Personal information
- Full name: Jorge Gotor Blas
- Date of birth: 14 April 1987 (age 39)
- Place of birth: Zaragoza, Spain
- Height: 1.87 m (6 ft 2 in)
- Position: Centre back

Team information
- Current team: San Juan Mozarrifar

Youth career
- 2002–2005: Zaragoza

Senior career*
- Years: Team / Apps / (Gls)
- 2005–2008: Zaragoza B / 45 / (3)
- 2008–2009: Espanyol B / 24 / (1)
- 2009–2010: Murcia B / 25 / (1)
- 2010–2011: Murcia / 17 / (1)
- 2011–2012: Getafe B / 32 / (3)
- 2012: Atlético Baleares / 9 / (1)
- 2013: Guijuelo / 9 / (0)
- 2013–2014: Sariñena / 10 / (1)
- 2014: Erbil / ? / (1)
- 2015–2017: Eldense / 41 / (2)
- 2017: Mitra Kukar / 24 / (2)
- 2018: New Radiant
- 2018–2019: Bashundhara Kings / 7 / (0)
- 2019–: San Juan Mozarrifar / 26 / (3)

International career
- 2004: Spain U17 / 5 / (0)

= Jorge Gotor =

Spanish footballer

Jorge Gotor Blas (born 14 April 1987) is a Spanish professional footballer who plays for AD San Juan de Mozarrifar as a central defender.

==Club career==
Born in Zaragoza, Aragon, Gotor graduated from the youth academy of local Real Zaragoza and made his senior debut with their reserves in the 2005–06 season, in Segunda División B. He went on to represent fellow league teams RCD Espanyol B, Real Murcia Imperial, Real Murcia, Getafe CF B, CD Atlético Baleares and CD Guijuelo.

In the summer of 2014, Gotor moved abroad for the first time in his career and signed for Iraqi club Erbil SC alongside compatriot Borja Rubiato.

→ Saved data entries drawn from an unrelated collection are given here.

(** * LogGrid: a shallow embedding of [src/logGrid.js]

    The driver-log grid keeps a JavaScript array [times] of 96 quarter-hour
    slots, turns mouse positions into (slot, duty) pairs, accumulates a drag
    range while the button is held and writes it into [times] on release.

    The embedding follows the source function by function.  JavaScript numbers
    that come from pixel arithmetic are binary64 floats ([PrimFloat]); numbers
    that have been through [| 0] are integers and are kept in [Z].  The hour
    totals divide a match count by four and are kept in [Q] (the quotient of
    an integer below 2^53 by 4 is exact in binary64, see [quarter_exact]).
    The canvas drawing routines only paint; they read the state and never
    change it, so they appear as commands that leave the state alone. *)

From Stdlib Require Import ZArith QArith Qround Floats String Ascii List Lia.
From Stdlib Require Import DecimalString.
From stdpp Require Import gmap strings list.

Local Open Scope Z_scope.

(** ** JavaScript numbers *)

Module Num.

(** [x | 0]: ECMAScript's ToInt32.  NaN, the infinities and the zeros give 0;
    a finite number is truncated toward zero, reduced modulo 2^32 and read
    as a signed 32-bit integer. *)
Definition wrap32 (z : Z) : Z := (z + 2 ^ 31) mod 2 ^ 32 - 2 ^ 31.

Definition magnitude (m : positive) (e : Z) : Z := Z.shiftl (Z.pos m) e.

Definition truncSF (f : spec_float) : Z :=
  match f with
  | S754_finite s m e => if s then - magnitude m e else magnitude m e
  | _ => 0
  end.

Definition ToInt32 (f : float) : Z := wrap32 (truncSF (Prim2SF f)).
(** X12.  A fetch the shop refuses is acknowledged.  When the order fetch is
    not ok, both revisions reply 200 after that one call.  When the draft
    fetch is not ok, the reply is 200 after the two reads and nothing is
    written (in the second revision, for a tagged order). *)
Theorem refused_fetch_is_acknowledged
    (w : world) (req : request) (o : option event) :
  method req = "POST" → ¬ authentication_fails w req →
  JSON_parse w (raw_body req) = Some o → truthy_id (event_id o) = true →
  (ok (orders w (event_id o)) = false →
   run (RevA.handler w req) =
     ({| status := 200; text := "GET order failed" |},
      [GET_order (event_id o)])
   ∧ run (RevB.handler w req) =
     ({| status := 200; text := "GET order failed" |},
      [GET_order (event_id o)]))
  ∧ (ok (orders w (event_id o)) = true →
     truthy_id (draftId_of w o) = true →
     ok (draft_orders w (draftId_of w o)) = false →
     run (RevA.handler w req) =
       ({| status := 200; text := "GET draft failed" |},
        [GET_order (event_id o); GET_draft (draftId_of w o)])
     ∧ (tagged w o = true →
        run (RevB.handler w req) =
          ({| status := 200; text := "GET draft failed" |},
           [GET_order (event_id o); GET_draft (draftId_of w o)]))).
Proof.
  intros Hm Ha Hp Hid. split.
  - intros Hok. split.
    + by apply RevA_order_fetch_failed.
    + by apply RevB_order_fetch_failed.
  - intros Hok Hd Hdok. split.
    + by apply RevA_draft_fetch_failed.
    + intros Ht. rewrite (RevB_tagged w req o) by done.
      by apply RevA_draft_fetch_failed.
Qed.

Lemma refused_fetch_is_acknowledged_witness :
  run (RevA.handler order_outage_world sample_request) =
    ({| status := 200; text := "GET order failed" |}, [GET_order (IdNum 1)])
  ∧ run (RevA.handler draft_outage_world sample_request) =
    ({| status := 200; text := "GET draft failed" |},
     [GET_order (IdNum 1); GET_draft (IdNum 7)]).
Proof.
  split.
  - apply (proj1 (refused_fetch_is_acknowledged
                    order_outage_world sample_request
                    (Some {| id := IdNum 1 |}) eq_refl
                    (authenticated_not_fails
                       order_outage_world sample_request eq_refl)
                    eq_refl eq_refl)).
    reflexivity.
  - apply (proj1 (proj2 (refused_fetch_is_acknowledged
                    draft_outage_world sample_request
                    (Some {| id := IdNum 1 |}) eq_refl
                    (authenticated_not_fails
                       draft_outage_world sample_request eq_refl)
                    eq_refl eq_refl) eq_refl eq_refl eq_refl)).
Defined.

(** X13.  Once the body was read and both fetches answered ok with a
    document, the run is decided by the lists and by the write: with no
    allow-listed attribute on the draft it replies 200 and stops; when the
    merged list is the existing list it replies 200 and stops; otherwise it
    issues the write of the merged list to the order, and replies 200 Done
    when the write answers, ok or not, but sends no reply when the write
    rejects.  The second revision does the same for a tagged order. *)
Theorem outcome_after_both_fetches
    (w : world) (f : faults) (req : request) (o : option event) :
  method req = "POST" → body_read_rejects f = false →
  ¬ authentication_fails w req →
  JSON_parse w (raw_body req) = Some o → truthy_id (event_id o) = true →
  order_fetch_rejects f (event_id o) = false →
  ok (orders w (event_id o)) = true →
  order_json_rejects f (event_id o) = false →
  truthy_id (draftId_of w o) = true →
  draft_fetch_rejects f (draftId_of w o) = false →
  ok (draft_orders w (draftId_of w o)) = true →
  draft_json_rejects f (draftId_of w o) = false →
  run_try (RevA_net.handler w f req) =
    (if decide (draftAttrs_of w o = []) then
       (resolved {| status := 200; text := "No Zapiet attrs on draft" |},
        [GET_order (event_id o); GET_draft (draftId_of w o)])
     else if decide (merged_of w o = existing_of w o) then
       (resolved {| status := 200; text := "No changes needed" |},
        [GET_order (event_id o); GET_draft (draftId_of w o)])
     else
       (if put_rejects f (event_id o) (merged_of w o) then rejected
        else resolved {| status := 200; text := "Done" |},
        [GET_order (event_id o); GET_draft (draftId_of w o);
         PUT_order (event_id o) (merged_of w o)]))
  ∧ (tagged w o = true →
     run_try (RevB_net.handler w f req) = run_try (RevA_net.handler w f req))
  ∧ (∀ put, run_try (RevA_net.handler (with_put w put) f req)
            = run_try (RevA_net.handler w f req)).
Proof.
  intros Hm Hb Ha Hp Hid Hof Hok Hoj Hd Hdf Hdok Hdj. split; [|split].
  - by apply RevA_net_after_draft.
  - intros Ht. by apply (RevB_net_tagged w f req o).
  - intros put. apply RevA_net_ignores_put.
Qed.

Lemma outcome_after_both_fetches_witness :
  run_try (RevA_net.handler (sample_world wholesale_order) no_faults
             sample_request) =
  (resolved {| status := 200; text := "Done" |},
   [GET_order (IdNum 1); GET_draft (IdNum 7);
    PUT_order (IdNum 1)
      [Some (Attr (Str "Gift") (Str "yes"));
       Some (Attr (Str "Delivery-Date") (Str "2024-05-01"))]])
  ∧ run_try (RevA_net.handler (sample_world wholesale_order) write_unreachable
               sample_request) =
    (rejected,
     [GET_order (IdNum 1); GET_draft (IdNum 7);
      PUT_order (IdNum 1)
        [Some (Attr (Str "Gift") (Str "yes"));
         Some (Attr (Str "Delivery-Date") (Str "2024-05-01"))]]).
Proof.
  split.
  - rewrite (proj1 (outcome_after_both_fetches
                      (sample_world wholesale_order) no_faults sample_request
                      (Some {| id := IdNum 1 |}) eq_refl eq_refl
                      (authenticated_not_fails
                         (sample_world wholesale_order) sample_request eq_refl)
                      eq_refl eq_refl eq_refl eq_refl eq_refl eq_refl eq_refl
                      eq_refl eq_refl)).
    vm_compute. reflexivity.
  - rewrite (proj1 (outcome_after_both_fetches
                      (sample_world wholesale_order) write_unreachable
                      sample_request
                      (Some {| id := IdNum 1 |}) eq_refl eq_refl
                      (authenticated_not_fails
                         (sample_world wholesale_order) sample_request eq_refl)
                      eq_refl eq_refl eq_refl eq_refl eq_refl eq_refl eq_refl
                      eq_refl eq_refl)).
    vm_compute. reflexivity.
Defined.

(** X14.  A write tells what happened before it.  If a run of either
    revision writes list [m] to order [i], then the request was an
    authenticated POST for order [i], both fetches succeeded, the draft
    carried an allow-listed attribute, [m] is the merge of the two fetched
    lists and is not the list the order had; and under every name of the
    filtered draft, [m] reads the draft's last value for it. *)
Theorem write_means_change
    (w : world) (req : request) (i : ident) (m : list entry) :
  PUT_order i m ∈ (run (RevA.handler w req)).2
  ∨ PUT_order i m ∈ (run (RevB.handler w req)).2 →
  ∃ o, writes_when w req o ∧ i = event_id o ∧ m = merged_of w o
    ∧ m ≠ existing_of w o
    ∧ ∀ n a, last_entry n (draftAttrs_of w o) = Some a →
        last_entry n m = Some (new_object a).
Proof.
  intros Hin.
  assert (∃ o, writes_when w req o ∧ i = event_id o ∧ m = merged_of w o)
    as (o & Hw & -> & ->).
  { destruct Hin as [Hin|Hin].
    - by apply RevA_put_inv in Hin.
    - apply RevB_put_inv in Hin as (o & ? & _ & ? & ?). by exists o. }
  exists o. split; [done|]. split; [done|]. split; [done|]. split.
  - by destruct Hw as (_ & _ & _ & _ & _ & _ & _ & _ & Hne).
  - intros n a Ha. unfold merged_of. by rewrite last_entry_merge, Ha.
Qed.

Lemma write_means_change_witness :
  ∃ o, writes_when (sample_world wholesale_order) sample_request o
    ∧ IdNum 1 = event_id o
    ∧ [Some (Attr (Str "Gift") (Str "yes"));
       Some (Attr (Str "Delivery-Date") (Str "2024-05-01"))]
      = merged_of (sample_world wholesale_order) o
    ∧ [Some (Attr (Str "Gift") (Str "yes"));
       Some (Attr (Str "Delivery-Date") (Str "2024-05-01"))]
      ≠ existing_of (sample_world wholesale_order) o
    ∧ ∀ n a,
        last_entry n (draftAttrs_of (sample_world wholesale_order) o) = Some a →
        last_entry n
          [Some (Attr (Str "Gift") (Str "yes"));
           Some (Attr (Str "Delivery-Date") (Str "2024-05-01"))]
        = Some (new_object a).
Proof.
  apply (write_means_change (sample_world wholesale_order) sample_request).
  right. rewrite sample_run_writes_the_merge. simpl.
  rewrite !elem_of_cons. tauto.
Defined.

(** X15.  Redelivery writes nothing.  If a run wrote [m] to order [i] and
    the shop stored it, the same request delivered again fetches the order
    and the draft, finds nothing to change, and stops with 200; in both
    revisions. *)
Theorem redelivery_after_write_is_noop
    (w : world) (req : request) (i : ident) (m : list entry) :
  (PUT_order i m ∈ (run (RevA.handler w req)).2 →
   run (RevA.handler (after_put w i m) req) =
   ({| status := 200; text := "No changes needed" |},
    [GET_order i; GET_draft (order_draft_id (json (orders w i)))]))
  ∧ (PUT_order i m ∈ (run (RevB.handler w req)).2 →
     run (RevB.handler (after_put w i m) req) =
     ({| status := 200; text := "No changes needed" |},
      [GET_order i; GET_draft (order_draft_id (json (orders w i)))])).
Proof. split; [apply RevA_redelivery | apply RevB_redelivery]. Qed.

Lemma redelivery_after_write_is_noop_witness :
  run (RevB.handler
         (after_put (sample_world wholesale_order) (IdNum 1)
            [Some (Attr (Str "Gift") (Str "yes"));
             Some (Attr (Str "Delivery-Date") (Str "2024-05-01"))])
         sample_request) =
  ({| status := 200; text := "No changes needed" |},
   [GET_order (IdNum 1); GET_draft (IdNum 7)]).
Proof.
  apply (proj2 (redelivery_after_write_is_noop
                  (sample_world wholesale_order) sample_request (IdNum 1)
                  [Some (Attr (Str "Gift") (Str "yes"));
                   Some (Attr (Str "Delivery-Date") (Str "2024-05-01"))])).
  rewrite sample_run_writes_the_merge. simpl.
  rewrite !elem_of_cons. tauto.
Defined.

(** X16.  The second revision does nothing the first does not: on every
    request its run is the run of the first revision, or it stops after the
    order fetch because the order is not tagged, where the first revision
    goes on from that same fetch. *)
Theorem second_revision_is_a_restriction (w : world) (req : request) :
  (run (RevB.handler w req) = run (RevA.handler w req)
   ∨ ∃ o, JSON_parse w (raw_body req) = Some o ∧ tagged w o = false
       ∧ run (RevB.handler w req) =
           ({| status := 200; text := "Not a Samita order" |},
            [GET_order (event_id o)]))
  ∧ (run (RevB.handler w req)).2 `prefix_of` (run (RevA.handler w req)).2.
Proof.
  destruct (RevB_within_RevA w req) as [Heq|(o & Hp & Ht & Hrun & rest & HA)].
  - split; [by left|]. by rewrite Heq.
  - split; [right; by exists o|].
    rewrite Hrun, HA. simpl. by exists rest.
Qed.

Section carry_over_facts.

Lemma wanted_has_keyed (a : entry) (n : string) :
  key_of a = Some n → wanted_has (opt_name a) = bool_decide (n ∈ wanted).
Proof. intros Hk. by rewrite (opt_name_keyed a n Hk). Qed.

Lemma last_entry_filter_wanted (D : list entry) (n : string) :
  last_entry n (filter_wanted D) =
  if decide (n ∈ wanted) then last_entry n D else None.
Proof.
  unfold filter_wanted. induction D as [|a D IH].
  - by case_decide.
  - destruct (wanted_has (opt_name a)) eqn:Hw.
    + rewrite filter_cons_True by done. simpl. rewrite IH.
      case_decide as Hn; [done|]. case_decide as Hk; [|done].
      rewrite (wanted_has_keyed a n Hk) in Hw.
      by apply bool_decide_eq_true in Hw.
    + rewrite filter_cons_False by congruence. rewrite IH. simpl.
      case_decide as Hn; [|done].
      destruct (last_entry n D); [done|]. case_decide as Hk; [|done].
      rewrite (wanted_has_keyed a n Hk) in Hw.
      by apply bool_decide_eq_false in Hw.
Qed.

End carry_over_facts.

(** X17.  The carry-over, name by name.  In the list the handler merges,
    an allow-listed name reads the draft's last value for it when the draft
    carries the name and the order's own value otherwise; every other name
    reads what the order had, whatever the draft holds. *)
Theorem carry_over_by_name (E D0 : list entry) (n : string) :
  last_entry n (mergeNoteAttributes E (filter_wanted D0)) =
  if decide (n ∈ wanted) then
    match last_entry n D0 with
    | Some a => Some (new_object a)
    | None => last_entry n E
    end
  else last_entry n E.
Proof.
  rewrite last_entry_merge, last_entry_filter_wanted. by case_decide.
Qed.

Although he had a contract running until 25 January 2015, he left the country and returned to Spain in August following the bombings of the city.

On 7 August 2015, Gotor returned to the Spanish third level by joining CD Eldense. On 18 January 2017, he moved to Mitra Kukar F.C. of Liga 1 (Indonesia) as a replacement for the departing Arthur Cunha.

After a stint in the Maldives with New Radiant SC, 31-year-old Gotor signed with Bangladeshi team Bashundhara Kings on 1 October 2018.

==International career==
Gotor was capped by Spain at under-17 level.